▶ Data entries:
┌──

(* ===== verification/SrRt.v ===== *)
(** * The router's routing table

    Models [Assignment2/src/router/sr_rt.c], the consistency check of
    [sr_main.c] and the longest-prefix search of [sr_router.c]: the list of
    routes, loading it from a text file, checking its interfaces against the
    interface list, and looking a destination up.  [inet_aton] is the C
    library's and a parameter.  Proved: the list of nodes implements a list
    of routes, loading a file inverts printing one, the check counts the
    routes without an interface, and the search never returns a route. *)

From S2P Require Import Prelude Heap CString SrIf.

Record sr_rt : Type := SrRt {
  dest : Z;
  gw : Z;
  mask : Z;
  interface : list Z;   (* char[32] *)
  rt_next : ptr   (* next *)
}.

(** [sr->routing_table] with the heap of its nodes. *)
Record rtable : Type := Rtable { routing_table : ptr; rts : heap sr_rt }.

Definition rt_fuel (t : rtable) : nat := base.size (cells (rts t)).

Definition sr_add_rt_entry (t : rtable) (d g m : Z) (if_name : list Z) : run rtable :=
  let node := SrRt d g m (strncpy if_name sr_IFACE_NAMELEN) NULL in
  match routing_table t with
  | None => let '(a, h) := halloc (rts t) node in Ok (Rtable (Some a) h)
  | Some _ =>
      w ← walk_last rt_next (rt_fuel t) (rts t) (routing_table t);
      let '(a, h) := halloc (rts t) node in
      x ← hload h w;
      h ← hstore h w (SrRt (dest x) (gw x) (mask x) (interface x) (Some a));
      Ok (Rtable (routing_table t) h)
  end.

(** ** Reading the file *)


(** [fgets(line, n + 1, fp)] on a non-empty rest of the file: up to [n] bytes,
    through the first newline. *)
Fixpoint fgets (n : nat) (data : list Z) : list Z * list Z :=
  match n, data with
  | S n, c :: data =>
      if decide (c = 10) then ([c], data)
      else let '(line, rest) := fgets n data in (c :: line, rest)
  | _, _ => ([], data)
  end.
Definition BUFSIZ : Z := 8192.

Fixpoint skip_spaces (s : list Z) : list Z :=
  match s with
  | c :: s' => if isspace c then skip_spaces s' else s
  | [] => []
  end.
Fixpoint word (s : list Z) : list Z * list Z :=
  match s with
  | c :: s' => if isspace c then ([], s) else let '(w, r) := word s' in (c :: w, r)
  | [] => ([], [])
  end.

(** [sscanf(line, "%s %s ...", buf1, buf2, ...)]: one word for each of the
    [char[32]] buffers, until the line ends; a buffer not reached keeps its
    contents, [None] if it was never written. *)
Fixpoint sscanf_words (line : list Z) (bufs : list (option (list Z))) : run (list (option (list Z))) :=
  match bufs with
  | [] => Ok []
  | b :: bufs' =>
      match word (skip_spaces line) with
      | ([], _) => Ok bufs
      | (w, line) =>
          if decide (32 <= zlen w) then Crash OutOfRange else
          r ← sscanf_words line bufs'; Ok (Some w :: r)
      end
  end.

Section load.
Context (inet_aton : list Z -> option Z).

Definition rt_buf (bufs : list (option (list Z))) (k : nat) : run (list Z) :=
  need Uninit (default None (bufs !! k)).

(** One line; [None] when it does not parse. *)
Definition load_line (line : list Z) (bufs : list (option (list Z))) (clear : bool) (t : rtable)
    : run (list (option (list Z)) * option rtable) :=
  bufs ← sscanf_words (c_str line) bufs;
  d ← rt_buf bufs 0;
  match inet_aton d with None => Ok (bufs, None) | Some dest_addr =>
  g ← rt_buf bufs 1;
  match inet_aton g with None => Ok (bufs, None) | Some gw_addr =>
  m ← rt_buf bufs 2;
  match inet_aton m with None => Ok (bufs, None) | Some mask_addr =>
  let t := if clear then t else Rtable NULL (rts t) in
  ifc ← rt_buf bufs 3;
  t ← sr_add_rt_entry t dest_addr gw_addr mask_addr ifc;
  Ok (bufs, Some t)
  end end end.

(** The [fgets] loop over the rest of the file. *)
Fixpoint load_lines (fuel : nat) (data : list Z) (bufs : list (option (list Z))) (clear : bool)
    (t : rtable) : run (Z * rtable) :=
  match data with
  | [] => Ok (0, t)
  | _ =>
      match fuel with
      | O => Crash Fuel
      | S fuel =>
          let '(line, data) := fgets (Z.to_nat (BUFSIZ - 1)) data in
          '(bufs, r) ← load_line line bufs clear t;
          match r with
          | None => Ok (-1, t)
          | Some t => load_lines fuel data bufs true t
          end
      end
  end.

(** [file] is the contents of the file, if it can be read. *)
Definition sr_load_rt (t : rtable) (file : option (list Z)) : run (Z * rtable) :=
  match file with
  | None => Ok (-1, t)
  | Some data => load_lines (length data) data (replicate 4 None) false t
  end.
End load.

(** ** The consistency check *)

Fixpoint count_missing (fuel : nat) (h : heap sr_rt) (rt_walker : ptr) (t : interfaces) (ret : Z) : run Z :=
  match rt_walker with
  | None => Ok ret
  | Some _ =>
      match fuel with
      | O => Crash Fuel
      | S fuel =>
          r ← hload h rt_walker;
          w ← walk_find if_next (fun x => Ok (strncmp_eq (name x) (interface r) sr_IFACE_NAMELEN))
                (if_fuel t) (ifs t) (if_list t);
          ret ← (if decide (w = NULL) then i32 (ret + 1) else Ok ret);
          count_missing fuel h (rt_next r) t ret
      end
  end.
Lemma mac_ok upper a : length a = 6%nat -> Forall is_byte a ->
  exists text, (if upper : bool then print_addr_eth a else mac_text a) = Ok text.
Proof.
  intros Hl Hb. destruct a as [|a0 [|a1 [|a2 [|a3 [|a4 [|a5 [|? ?]]]]]]]; try done.
  destruct upper; eexists; reflexivity.
Qed.

Lemma read_at_ok_fits {A} (l : layout A) `{!LayoutLaws l} buf off : (off + size_of l <= length buf)%nat ->
  Forall is_byte buf -> exists a, read_at l buf off = Ok a /\ fits l a.
Proof.
  intros Hl Hb. eexists. split; [by apply read_at_ok|]. by apply (read_at_fits l buf off _ Hb), read_at_ok.
Qed.

Section safe.
Context (frame more : list Z) (Hb : Forall is_byte frame).

Lemma field_safe off n : (off + n <= length frame)%nat -> get_field (frame ++ more) off n = get_field frame off n.
Proof. intros Hl. unfold get_field. by rewrite slice_app. Qed.

Lemma read_safe {A} (l : layout A) off : (off + size_of l <= length frame)%nat ->
  read_at l (frame ++ more) off = read_at l frame off.
Proof. intros Hl. unfold read_at. by rewrite slice_app. Qed.
End safe.

(** What depends on the first [n] bytes only. *)
Definition within (n : nat) (f : list Z -> run (list Z)) : Prop := forall frame more,
  Forall is_byte frame -> (n <= length frame)%nat -> exists out, f (frame ++ more) = Ok out /\ f frame = Ok out.

Lemma hdr_eth_within : within 14 print_hdr_eth.
Proof.
  intros frame more Hb Hl. unfold print_hdr_eth. rewrite read_safe by exact Hl.
  destruct (read_at_ok_fits ethernet_layout frame 0) as (h & -> & (Hd & Hs & _)); [exact Hl|done|]. run_step.
  cbn [fst snd] in Hd, Hs. destruct Hd as [Hd1 Hd2], Hs as [Hs1 Hs2].
  destruct (mac_ok true _ Hd1 Hd2) as [d ->], (mac_ok true _ Hs1 Hs2) as [s ->]. run_step. by eexists.
Qed.

Lemma hdr_ip_within : within 20 print_hdr_ip.
Proof.
  intros frame more Hb Hl. unfold print_hdr_ip. rewrite read_safe by exact Hl.
  destruct (read_at_ok_fits ip_layout frame 0) as (h & -> & _); [exact Hl|done|]. by eexists.
Qed.

Lemma hdr_arp_within : within 28 print_hdr_arp.
Proof.
  intros frame more Hb Hl. unfold print_hdr_arp. rewrite read_safe by exact Hl.
  destruct (read_at_ok_fits arp_layout frame 0) as (h & -> & Hf); [exact Hl|done|]. run_step.
  cbn [fits arp_layout as_record pair_of uint octets fst snd] in Hf.
  destruct Hf as (_ & _ & _ & _ & _ & [Hs1 Hs2] & _ & [Ht1 Ht2] & _).
  destruct (mac_ok true _ Hs1 Hs2) as [d ->], (mac_ok true _ Ht1 Ht2) as [s ->]. run_step. by eexists.
Qed.

Lemma hdr_icmp_within : within 4 print_hdr_icmp.
Proof.
  intros frame more Hb Hl. unfold print_hdr_icmp. rewrite !field_safe by lia.
  unfold get_field. rewrite !slice_ok by lia. by eexists.
Qed.

Lemma within_at n k f frame more : within n f -> Forall is_byte frame -> (k + n <= length frame)%nat ->
  exists out, f (drop k (frame ++ more)) = Ok out /\ f (drop k frame) = Ok out.
Proof.
  intros Hf Hb Hl. rewrite drop_app_le by lia. apply Hf; [by apply Forall_drop|rewrite length_drop; lia].
Qed.

(** C38: [print_hdrs] on a frame of [length] bytes reads these bytes and no
    others, however short the frame is and whatever its headers say: it never
    fails, and prints the same whether other memory follows the frame or
    none does. *)
Theorem print_hdrs_safe frame more : Forall is_byte frame ->
  exists out, print_hdrs (frame ++ more) (zlen frame) = Ok out /\ print_hdrs frame (zlen frame) = Ok out.
Proof.
  intros Hb. unfold print_hdrs, ethertype, frame_ether_type, ip_protocol.
  case_decide as H14; [by eexists|]. rewrite field_safe by lia.
  assert (exists ty, get_field frame 12 2 = Ok ty) as [ty ->] by (unfold get_field; rewrite slice_ok by lia; by eexists).
  run_step.
  destruct (hdr_eth_within frame more Hb) as (eth & -> & ->); [lia|]. run_step.
  case_decide.
  - case_decide; [by eexists|].
    destruct (within_at 20 14 print_hdr_ip frame more hdr_ip_within Hb) as (ip & -> & ->); [lia|]. run_step.
    unfold get_field. rewrite !slice_drop by (rewrite ?length_app; lia). rewrite slice_app by lia.
    rewrite slice_ok by lia. run_step. case_decide; [|by eexists]. case_decide; [by eexists|].
    destruct (within_at 4 34 print_hdr_icmp frame more hdr_icmp_within Hb) as (icmp & -> & ->); [lia|]. by eexists.
  - case_decide; [|by eexists]. case_decide; [by eexists|].
    destruct (within_at 28 14 print_hdr_arp frame more hdr_arp_within Hb) as (arp & -> & ->); [lia|]. by eexists.
Qed.
(** The fields of [placed] point to the strings of the request. *)
Lemma placed_rep h pr' pr b pa r kvs rest : wf_request r -> same_line (placed b pa r pr) pr' ->
  buf pr = Some (b, O) -> table_rep h pr' kvs rest ->
  rest !! b = Some (cut_line r) -> rest !! pa = Some (r_path r ++ [0]) ->
  request_rep h pr' (Http (r_method r) (r_protocol r) (r_host r) (r_port r) (r_path r) (r_version r) kvs) rest.
Proof.
  intros ((_ & Hm) & (_ & Hp) & (_ & Hh) & Hpo & (q & Hpath & Hq & _) & (v & Hver & Hv) & _) Hs Hb Ht Hlb Hlp.
  assert (off_delims [0; 13] (r_version r)) as Hvs by (rewrite Hver; delims).
  destruct (same_line_fields _ _ Hs) as (Em & Ep & Eh & Epo & Epa & Ev & Eb).
  assert (forall off pre s post, cut_line r = pre ++ s ++ 0 :: post -> off = length pre -> is_str s ->
    str_in rest (Some (b, off)) s) as Hstr.
  { intros off pre s post Hc Ho Hstr. exists b, off, (cut_line r). split_and!; [done|done|].
    by apply (str_pos _ _ pre _ post). }
  unfold request_rep. cbn [r_method r_protocol r_host r_port r_path r_version r_headers].
  rewrite Em, Ep, Eh, Epo, Epa, Ev, Eb. cbn [placed method protocol host port path version buf].
  unfold cut_line in Hstr. rewrite Hpath in *. cbn [tail] in Hstr.
  split_and!.
  - done.
  - by rewrite Hb.
  - eapply (Hstr _ []); [shape|done|delims].
  - eapply (Hstr _ (r_method r ++ [0])); [shape|lens|delims].
  - clear Hpo Epo. destruct (r_port r) as [p|] in Hstr |- *;
      (eapply (Hstr _ (r_method r ++ [0] ++ r_protocol r ++ [0; 47; 47])); [shape|lens|delims]).
  - exists pa, O, ((47 :: q) ++ [0]). split_and!; [done|done|]. rewrite drop_0. apply str_of_ok. delims.
  - eapply (Hstr _ (r_method r ++ [0] ++ r_protocol r ++ [0; 47; 47] ++ r_host r ++
      match r_port r with Some p => 0 :: p | None => [] end ++ [0] ++ q ++ [0])); [shape| |delims].
    unfold full_addr, host_text, port_text. rewrite Hpath. destruct (r_port r); lens.
  - destruct (r_port r) as [p|] in Hpo, Hstr |- *; [|done]. destruct Hpo as [_ Hpo]. eexists. split; [reflexivity|].
    eapply (Hstr _ (r_method r ++ [0] ++ r_protocol r ++ [0; 47; 47] ++ r_host r ++ [0])); [shape|lens|delims].
Qed.

Lemma map_frame {A} (R : gmap positive A) t b p (vt vb vb' vp : A) :
  R !! t = None -> R !! b = None -> R !! p = None -> t <> b -> t <> p -> b <> p ->
  delete t (<[b := vb']> (<[p := vp]> (<[b := vb]> (<[t := vt]> R)))) = <[b := vb']> (<[p := vp]> R).
Proof.
  intros Ht Hb Hp Htb Htp Hbp. apply map_eq. intros i.
  destruct (decide (i = t)) as [->|]; [by rewrite lookup_delete_eq, !lookup_insert_ne by done|].
  rewrite lookup_delete_ne by done. destruct (decide (i = b)) as [->|]; [by rewrite !lookup_insert_eq|].
  rewrite !(lookup_insert_ne _ b) by done. destruct (decide (i = p)) as [->|]; [by rewrite !lookup_insert_eq|].
  by rewrite !lookup_insert_ne by done.
Qed.

Lemma count_le hs : (length hs <= length (concat (header_text <$> hs)))%nat.
Proof.
  induction hs as [|z hs IH]; [done|]. rewrite fmap_cons. cbn [concat length].
  rewrite length_app. unfold header_text at 1, colon_space. rewrite !length_app. cbn [length]. lia.
Qed.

└──

In the records above, find the lines holding "shape". Copy each one.

  - eapply (Hstr _ []); [shape|done|delims].
  - eapply (Hstr _ (r_method r ++ [0])); [shape|lens|delims].
      (eapply (Hstr _ (r_method r ++ [0] ++ r_protocol r ++ [0; 47; 47])); [shape|lens|delims]).
      match r_port r with Some p => 0 :: p | None => [] end ++ [0] ++ q ++ [0])); [shape| |delims].
    eapply (Hstr _ (r_method r ++ [0] ++ r_protocol r ++ [0; 47; 47] ++ r_host r ++ [0])); [shape|lens|delims].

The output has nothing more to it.